----- Original Message ----- 
  From: Forum Pakar Pangan 
  To: milis kompas 
  Cc: milis mediacare 
  Sent: Friday, October 17, 2008 12:52 AM
  Subject: [mediacare] Korban Perang Padri Minta Pelurusan Sejarah


  Korban Perang Padri Minta Pelurusan Sejarah
  
http://www.kompas.com/index.php/read/xml/2008/10/16/20213541/korban.perang.padri.minta.pelurusan.sejarah


  /Kamis, 16 Oktober 2008 | 20:21 WIB


  MEDAN, KAMIS - Polemik soal Perang Padri mendapat tanggapan sejarawan 
sekaligus mereka yang menjadi korban. Mereka meminta pelurusan sejarah sehingga 
bisa dipahami secara arif generasi berikutnya. Ada hal-hal dalam Perang Padri 
yang menyimpan luka mendalam bagi korban perang .
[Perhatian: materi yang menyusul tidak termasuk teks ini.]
(* ===== verification/PriceLevel.v ===== *)
(** * PriceLevel: orderbook/price_level.hpp and price_level.cpp

    A FIFO queue of resting orders at one price, as an intrusive doubly
    linked list threaded through the pool's slots.  The operations are the
    source's pointer updates; [level_rep] says which abstract queue a level
    represents, and the lemmas show each operation implements the queue
    operation it stands for and touches nothing outside its own nodes. *)
From S2P Require Import Prelude Core OrderPool.

Record PriceLevel := mkLevel {
  price_ : Z;
  head_ : option OrderPtr;
  tail_ : option OrderPtr;
  total_qty_ : Z }.

(** [PriceLevel::PriceLevel(price)]. *)
Definition PriceLevel_new (price : Z) : PriceLevel := mkLevel price None None 0.

(** [push_back]; [this] is the level's own address. *)
Definition push_back (this : LevelPtr) (lv : PriceLevel) (order : OrderPtr)
    (mem : list Slot) : outcome (PriceLevel * list Slot) :=
  mem ← modify (set_links (tail_ lv) None (Some this)) order mem;
  '(head, mem) ←
    match tail_ lv with
    | Some t => mem ← modify (set_next (Some order)) t mem; Ok (head_ lv, mem)
    | None => Ok (Some order, mem)
    end;
  o ← load mem order;
  Ok (mkLevel (price_ lv) head (Some order) (Quantity_add (total_qty_ lv) (o_quantity o)), mem).

Definition remove (lv : PriceLevel) (order : OrderPtr) (mem : list Slot)
    : outcome (PriceLevel * list Slot) :=
  o ← load mem order;
  '(head, mem) ←
    match o_prev o with
    | Some p => mem ← modify (set_next (o_next o)) p mem; Ok (head_ lv, mem)
    | None => Ok (o_next o, mem)
    end;
  o ← load mem order;
  '(tail, mem) ←
    match o_next o with
    | Some n => mem ← modify (set_prev (o_prev o)) n mem; Ok (tail_ lv, mem)
    | None => Ok (o_prev o, mem)
    end;
  o ← load mem order;
  let total := Quantity_sub (total_qty_ lv) (o_quantity o) in
  mem ← modify (set_links None None None) order mem;
  Ok (mkLevel (price_ lv) head tail total, mem).

Definition reduce_quantity (qty : Z) (lv : PriceLevel) : PriceLevel :=
  mkLevel (price_ lv) (head_ lv) (tail_ lv) (Quantity_sub (total_qty_ lv) qty).

Definition front (lv : PriceLevel) : option OrderPtr := head_ lv.

Definition level_empty (lv : PriceLevel) : bool := bool_decide (head_ lv = None).

Definition total_quantity (lv : PriceLevel) : Z := total_qty_ lv.

(** ** The abstract queue a level stands for *)

(** A resting order without its queue links. *)
Record Resting := mkResting {
  r_id : Z; r_side : Side; r_price : Z; r_quantity : Z; r_sequence : Z; r_owner : Z }.

Definition resting_of (o : Order) : Resting :=
  mkResting (o_id o) (o_side o) (o_price o) (o_quantity o) (o_sequence o) (o_owner o).

Definition rest_set_quantity (q : Z) (r : Resting) : Resting :=
  mkResting (r_id r) (r_side r) (r_price r) q (r_sequence r) (r_owner r).

(** A queue entry: the slot an order lives in, and the order. *)
Abbreviation Entry := (OrderPtr * Resting)%type.

Definition first_ptr (q : list Entry) (d : option OrderPtr) : option OrderPtr :=
  match q with [] => d | e :: _ => Some e.1 end.

Definition last_ptr (q : list Entry) (d : option OrderPtr) : option OrderPtr :=
  match last q with Some e => Some e.1 | None => d end.

(** A doubly linked segment: [q] lies between [prev] and [next]. *)
Fixpoint segment (mem : list Slot) (lp : LevelPtr) (prev : option OrderPtr)
    (q : list Entry) (next : option OrderPtr) : Prop :=
  match q with
  | [] => True
  | (s, r) :: q' =>
      mem !! s = Some (OrderSlot (mkOrder (r_id r) (r_side r) (r_price r) (r_quantity r)
        (r_sequence r) (r_owner r) prev (first_ptr q' next) (Some lp))) ∧
      segment mem lp (Some s) q' next
  end.

Definition queue_quantity (q : list Entry) : Z := sumZ (λ e, r_quantity e.2) q.

Record level_rep (mem : list Slot) (lp : LevelPtr) (lv : PriceLevel) (q : list Entry) : Prop := {
  lr_segment : segment mem lp None q None;
  lr_nodup : NoDup q.*1;
  lr_price : price_ lv = lp.2;
  lr_head : head_ lv = first_ptr q None;
  lr_tail : tail_ lv = last_ptr q None;
  lr_total : total_qty_ lv = wrap64 (queue_quantity q) }.

Section Segments.
Implicit Types (mem : list Slot) (lp : LevelPtr) (q : list Entry) (p n : option OrderPtr).

Lemma last_ptr_app q1 q2 d : last_ptr (q1 ++ q2) d = last_ptr q2 (last_ptr q1 d).
Proof. unfold last_ptr. rewrite last_app. by destruct (last q2). Qed.

Lemma last_ptr_cons s r q d : last_ptr ((s, r) :: q) d = last_ptr q (Some s).
Proof. apply (last_ptr_app [(s, r)]). Qed.

Lemma segment_app mem lp p q1 q2 n :
  segment mem lp p (q1 ++ q2) n ↔
  segment mem lp p q1 (first_ptr q2 n) ∧ segment mem lp (last_ptr q1 p) q2 n.
Proof.
  revert p. induction q1 as [|[s r] q1 IH]; intros p; simpl; [unfold last_ptr; simpl; tauto|].
  rewrite IH, last_ptr_cons. destruct q1 as [|[s' r'] q1]; simpl; naive_solver.
Qed.

Lemma segment_frame mem lp p q n s x :
  s ∉ q.*1 → segment mem lp p q n → segment (<[s := x]> mem) lp p q n.
Proof.
  revert p. induction q as [|[s' r'] q IH]; intros p; simpl; [done|].
  rewrite not_elem_of_cons. intros [Hs Hq] [H1 H2]. split; [|by apply IH].
  by rewrite list_lookup_insert_ne.
Qed.

(** Relinking the last node of a segment to a new successor. *)
Lemma segment_set_next mem lp p q s r n n' :
  s ∉ q.*1 → segment mem lp p (q ++ [(s, r)]) n →
  ∃ mem', modify (set_next n') s mem = Ok mem' ∧ segment mem' lp p (q ++ [(s, r)]) n' ∧
    (∀ i, i ≠ s → mem' !! i = mem !! i) ∧ length mem' = length mem.
Proof.
  intros Hs [H1 [H2 _]]%segment_app. unfold modify, load. simpl in H2. rewrite H2. simpl.
  unfold write_slot. rewrite H2. eexists. split; [done|].
  pose proof (lookup_lt_Some _ _ _ H2) as Hl. split; [|split].
  - apply segment_app. split; [by apply segment_frame|]. simpl.
    by rewrite list_lookup_insert_eq.
  - intros i Hi. by rewrite list_lookup_insert_ne.
  - apply length_insert.
Qed.

(** Relinking the first node of a segment to a new predecessor. *)
Lemma segment_set_prev mem lp p p' q s r n :
  s ∉ q.*1 → segment mem lp p ((s, r) :: q) n →
  ∃ mem', modify (set_prev p') s mem = Ok mem' ∧ segment mem' lp p' ((s, r) :: q) n ∧
    (∀ i, i ≠ s → mem' !! i = mem !! i) ∧ length mem' = length mem.
Proof.
  intros Hs [H1 H2]. unfold modify, load. rewrite H1. simpl. unfold write_slot. rewrite H1.
  eexists. split; [done|]. pose proof (lookup_lt_Some _ _ _ H1) as Hl. split; [|split].
  - simpl. rewrite list_lookup_insert_eq by done. split; [done|]. by apply segment_frame.
  - intros i Hi. by rewrite list_lookup_insert_ne.
  - apply length_insert.
Qed.

(** Only the queue's own slots matter. *)
Lemma segment_agree mem mem' lp p q n :
  (∀ i, i ∈ q.*1 → mem' !! i = mem !! i) → segment mem lp p q n → segment mem' lp p q n.
Proof.
  revert p. induction q as [|[s r] q IH]; intros p Ha; simpl; [done|].
  intros [H1 H2]. split; [rewrite Ha; [done|]|].
  - simpl. constructor.
  - apply IH; [|done]. intros i Hi. apply Ha. simpl. by constructor.
Qed.

Lemma level_rep_agree mem mem' lp lv q :
  (∀ i, i ∈ q.*1 → mem' !! i = mem !! i) → level_rep mem lp lv q → level_rep mem' lp lv q.
Proof. intros Ha []. split; try done. by eapply segment_agree. Qed.

(** What [remove] does on the predecessor side, whether or not there is one. *)
Lemma relink_prev mem lp q h n n' :
  NoDup q.*1 → segment mem lp None q n →
  ∃ mem', match last_ptr q None with
          | Some p => mem ← modify (set_next n') p mem; Ok (h, mem)
          | None => Ok (n', mem) end
          = Ok (match last_ptr q None with Some _ => h | None => n' end, mem') ∧
    segment mem' lp None q n' ∧ (∀ i, i ∉ q.*1 → mem' !! i = mem !! i) ∧
    length mem' = length mem.
Proof.
  destruct q as [|[s r] q _] using rev_ind; intros Hd Hs; [by exists mem|].
  rewrite last_ptr_app. simpl. rewrite fmap_app in Hd. apply NoDup_app in Hd as (_ & Hd & _).
  assert (s ∉ q.*1) as Hn by (intros ?; eapply Hd; [done|]; simpl; constructor).
  destruct (segment_set_next _ _ _ _ _ _ _ n' Hn Hs) as (mem' & E & ? & Ha & ?).
  exists mem'. rewrite E. split; [done|]. split; [done|]. split; [|done].
  intros i Hi. apply Ha. intros ->. apply Hi. rewrite fmap_app. set_solver.
Qed.

(** And on the successor side. *)
Lemma relink_next mem lp q t p p' :
  NoDup q.*1 → segment mem lp p q None →
  ∃ mem', match first_ptr q None with
          | Some n => mem ← modify (set_prev p') n mem; Ok (t, mem)
          | None => Ok (p', mem) end
          = Ok (match first_ptr q None with Some _ => t | None => p' end, mem') ∧
    segment mem' lp p' q None ∧ (∀ i, i ∉ q.*1 → mem' !! i = mem !! i) ∧
    length mem' = length mem.
Proof.
  destruct q as [|[s r] q]; intros Hd Hs; [by exists mem|].
  simpl in Hd. apply NoDup_cons in Hd as [Hn _].
  destruct (segment_set_prev _ _ _ p' _ _ _ _ Hn Hs) as (mem' & E & ? & Ha & ?).
  exists mem'. simpl. rewrite E. split; [done|]. split; [done|]. split; [|done].
  intros i Hi. apply Ha. intros ->. apply Hi. simpl. constructor.
Qed.

Lemma load_lookup s o mem : mem !! s = Some (OrderSlot o) → load mem s = Ok o.
Proof. intros H. unfold load. by rewrite H. Qed.

Lemma modify_lookup f s o mem :
  mem !! s = Some (OrderSlot o) → modify f s mem = Ok (<[s := OrderSlot (f o)]> mem).
Proof. intros H. unfold modify, load, write_slot. by rewrite H. Qed.
End Segments.

(** The order as it is left once unlinked. *)
Definition unlinked (r : Resting) : Order :=
  mkOrder (r_id r) (r_side r) (r_price r) (r_quantity r) (r_sequence r) (r_owner r)
          None None None.

Section LevelOps.
Implicit Types (mem : list Slot) (lp : LevelPtr) (lv : PriceLevel) (q : list Entry).

Lemma level_new_rep mem lp : level_rep mem lp (PriceLevel_new lp.2) [].
Proof. split; simpl; try done. constructor. Qed.

Lemma level_empty_spec mem lp lv q : level_rep mem lp lv q → level_empty lv = true ↔ q = [].
Proof.
  intros []. unfold level_empty. rewrite lr_head0, bool_decide_eq_true.
  by destruct q as [|[]].
Qed.

(** [push_back] appends to the queue. *)
Lemma push_back_spec mem lp lv q s o :
  level_rep mem lp lv q → s ∉ q.*1 → mem !! s = Some (OrderSlot o) →
  ∃ lv' mem', push_back lp lv s mem = Ok (lv', mem') ∧
    level_rep mem' lp lv' (q ++ [(s, resting_of o)]) ∧
    (∀ i, i ∉ s :: q.*1 → mem' !! i = mem !! i) ∧ length mem' = length mem.
Proof.
  intros [Hseg Hnd Hpr Hhd Htl Htot] Hs Ho. pose proof (lookup_lt_Some _ _ _ Ho) as Hl.
  unfold push_back. rewrite (modify_lookup _ _ _ _ Ho). simpl.
  set (o1 := set_links _ _ _ o). set (mem1 := <[s := OrderSlot o1]> mem).
  assert (segment mem1 lp None q None) as Hseg1 by by apply segment_frame.
  destruct (relink_prev mem1 lp q (head_ lv) None (Some s) Hnd Hseg1) as (mem2 & E2 & Hseg2 & Ha2 & Hl2).
  assert (mem2 !! s = Some (OrderSlot o1)) as Hs2.
  { rewrite Ha2 by done. by apply list_lookup_insert_eq. }
  rewrite Htl, E2. simpl. rewrite (load_lookup _ _ _ Hs2). simpl. do 2 eexists. split; [done|].
  split; [|split].
  - split; simpl.
    + apply segment_app. split; [done|]. simpl. split; [|done].
      rewrite Hs2. unfold o1. rewrite Htl. by destruct o.
    + rewrite fmap_app. apply NoDup_app. split; [done|]. split; [|apply NoDup_singleton].
      intros x Hx ->%list_elem_of_singleton. done.
    + done.
    + rewrite Hhd. destruct q as [|[s0 r0] q]; [done|]. rewrite last_ptr_cons. simpl.
      unfold last_ptr. by destruct (last q).
    + by rewrite last_ptr_app.
    + rewrite Htot. unfold Quantity_add, u64_add, queue_quantity.
      rewrite wrap64_add_l, sumZ_app. simpl. f_equal. lia.
  - intros i. rewrite not_elem_of_cons. intros [? ?]. rewrite Ha2 by done. unfold mem1.
    by rewrite list_lookup_insert_ne.
  - rewrite Hl2. unfold mem1. apply length_insert.
Qed.

(** [remove] takes one order out of the queue, wherever it stands. *)
Lemma remove_spec mem lp lv q1 s r q2 :
  level_rep mem lp lv (q1 ++ (s, r) :: q2) →
  ∃ lv' mem', remove lv s mem = Ok (lv', mem') ∧ level_rep mem' lp lv' (q1 ++ q2) ∧
    mem' !! s = Some (OrderSlot (unlinked r)) ∧
    (∀ i, i ∉ (q1 ++ (s, r) :: q2).*1 → mem' !! i = mem !! i) ∧ length mem' = length mem.
Proof.
  intros [Hseg Hnd Hpr Hhd Htl Htot]. apply segment_app in Hseg as [Hs1 [Hs Hs2]].
  simpl in Hs, Hs1. pose proof (lookup_lt_Some _ _ _ Hs) as Hl.
  rewrite fmap_app, fmap_cons in Hnd. simpl in Hnd.
  pose proof Hnd as Hnd'. rewrite <- Permutation_middle in Hnd'.
  apply NoDup_cons in Hnd' as [Hns Hnd'].
  apply NoDup_app in Hnd' as (Hd1 & Hd12 & Hd2). rewrite not_elem_of_app in Hns. destruct Hns.
  unfold remove. rewrite (load_lookup _ _ _ Hs). simpl.
  destruct (relink_prev mem lp q1 (head_ lv) (Some s) (first_ptr q2 None) Hd1 Hs1)
    as (mem1 & -> & Hseg1 & Ha1 & Hl1). simpl.
  rewrite <- Ha1 in Hs by done. rewrite (load_lookup _ _ _ Hs). simpl.
  assert (segment mem1 lp (Some s) q2 None) as Hs2'.
  { eapply segment_agree; [|done]. intros i Hi. apply Ha1. naive_solver. }
  destruct (relink_next mem1 lp q2 (tail_ lv) (Some s) (last_ptr q1 None) Hd2 Hs2')
    as (mem2 & -> & Hseg2 & Ha2 & Hl2). simpl.
  rewrite <- Ha2 in Hs by done. rewrite (load_lookup _ _ _ Hs). simpl.
  rewrite (modify_lookup _ _ _ _ Hs). simpl.
  do 2 eexists. split; [done|]. split; [|split; [|split]].
  - split; simpl.
    + apply segment_app. split; (apply segment_frame; [done|]).
      * eapply segment_agree; [|done]. intros i Hi. apply Ha2. naive_solver.
      * done.
    + rewrite fmap_app. by apply NoDup_app.
    + done.
    + rewrite Hhd. destruct q1 as [|[s0 r0] q1]; [done|]. rewrite last_ptr_cons.
      unfold last_ptr. by destruct (last q1).
    + rewrite Htl. destruct q2 as [|[s0 r0] q2]; simpl; [by rewrite app_nil_r|].
      rewrite !last_ptr_app, !last_ptr_cons. done.
    + rewrite Htot. unfold Quantity_sub, u64_sub, queue_quantity.
      rewrite wrap64_sub_l, !sumZ_app. simpl. f_equal. lia.
  - rewrite list_lookup_insert_eq by lia. done.
  - intros i. rewrite fmap_app, fmap_cons. simpl. rewrite not_elem_of_app, not_elem_of_cons.
    intros (? & ? & ?). rewrite list_lookup_insert_ne by done. by rewrite Ha2, Ha1.
  - rewrite length_insert. congruence.
Qed.

(** Decrementing the front order's quantity, and the level's aggregate with it. *)
Lemma fill_front_spec mem lp lv s r q qty :
  level_rep mem lp lv ((s, r) :: q) →
  ∃ mem', modify (λ o, set_quantity (Quantity_sub (o_quantity o) qty) o) s mem = Ok mem' ∧
    level_rep mem' lp (reduce_quantity qty lv)
      ((s, rest_set_quantity (Quantity_sub (r_quantity r) qty) r) :: q) ∧
    (∀ i, i ≠ s → mem' !! i = mem !! i) ∧ length mem' = length mem.
Proof.
  intros [Hseg Hnd Hpr Hhd Htl Htot]. destruct Hseg as [Hs Hseg]. simpl in Hnd.
  apply NoDup_cons in Hnd as [Hn Hnd]. pose proof (lookup_lt_Some _ _ _ Hs).
  erewrite modify_lookup by done. eexists. split; [done|]. split; [|split].
  - split; simpl; try done.
    + rewrite list_lookup_insert_eq by done. split; [done|]. by apply segment_frame.
    + by apply NoDup_cons.
    + rewrite Htl, !last_ptr_cons. done.
    + rewrite Htot. unfold Quantity_sub, u64_sub, queue_quantity. simpl.
      rewrite wrap64_sub_l. unfold wrap64. rewrite Zplus_mod_idemp_l. f_equal. lia.
  - intros i Hi. by rewrite list_lookup_insert_ne.
  - apply length_insert.
Qed.

Lemma level_rep_load mem lp lv q1 s r q2 :
  level_rep mem lp lv (q1 ++ (s, r) :: q2) →
  ∃ o, mem !! s = Some (OrderSlot o) ∧ resting_of o = r ∧ o_level o = Some lp.
Proof.
  intros []. apply segment_app in lr_segment0 as [_ [H _]]. eexists. split; [exact H|].
  by destruct r.
Qed.
End LevelOps.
  Hal ini disampaikan sejarawan melalui surat elektroniknya yang diterima 
Kompas, Kamis (16/10) di Medan. Gerakan radikal Padri tidak bisa dipandang 
sebagai suatu yang positif. Apalagi gerakan radikal Padri dipandang mampu 
mengisi dan mendinamisasi perubahan sosial saat itu, kata pemerhati sejarah 
Basyral Hamidi Harahap.

  Basyral membantah kesimpulan tersebut. Penilaian terhadap Perang Padri 
seperti itu dia anggap gegabah. Tragedi kemanusiaan yang luar biasa tidak bisa 
dinafikan. Bukan saja di wilayah budaya Minangkabau, tetapi juga di Tapanuli, 
kata penulis buku Greget Tuanku Rao ini.

  Menurut dia Perang Padri adalah perang paling lama (1803-1838) dan paling 
kejam dalam sejarah Indonesia abad ke-19. Mereka bukan saja berupaya menguasai 
sumber daya ekonomi di luar Minangkabau, tetapi juga menghancurkan memori 
kolektif dan karya sastra serta perbendaharaan kearifan lokal dengan 
membakarnya dan membunuh orang-orang arif dan terhormat.

  Dalam Perang Padri banyak sekali naskah sejarah yang hilang. Beberapa di 
antaranya berhasil diselamatkan oleh Asisten Residen Mandailing Angkola 
(1848-1857), Alexander Philippus Godon. Dia memperlihatkan naskah kuno 
Mandailing kepada Herman Neubronner van der Tuuk ketika berkunjung ke 
Panyabungan bulan Maret 1852. Buku berisi berbagai ilmu tentang pertanian, 
hukum, tradisi, dan pengobatan.

  Motivasi 

  Sampai sekarang, kata mantan peneliti KITLV (pusat kebudayaan Belanda) ini, 
motivasi pemusnahan naskah kuno itu belum jelas. Basyral sendiri merupakan 
korban Perang Padri karena nenek moyangnya tewas dalam pertempuran di Padang 
Lawas, Kabupaten Padang Lawas, Sumatera Utara. Dia sepakat bahwa Perang Padri 
merupakan perang dagang semata. Penyerbuan Padri ke Sumatera Utara juga terjadi 
lantaran habisnya logistik di Sumatera Barat.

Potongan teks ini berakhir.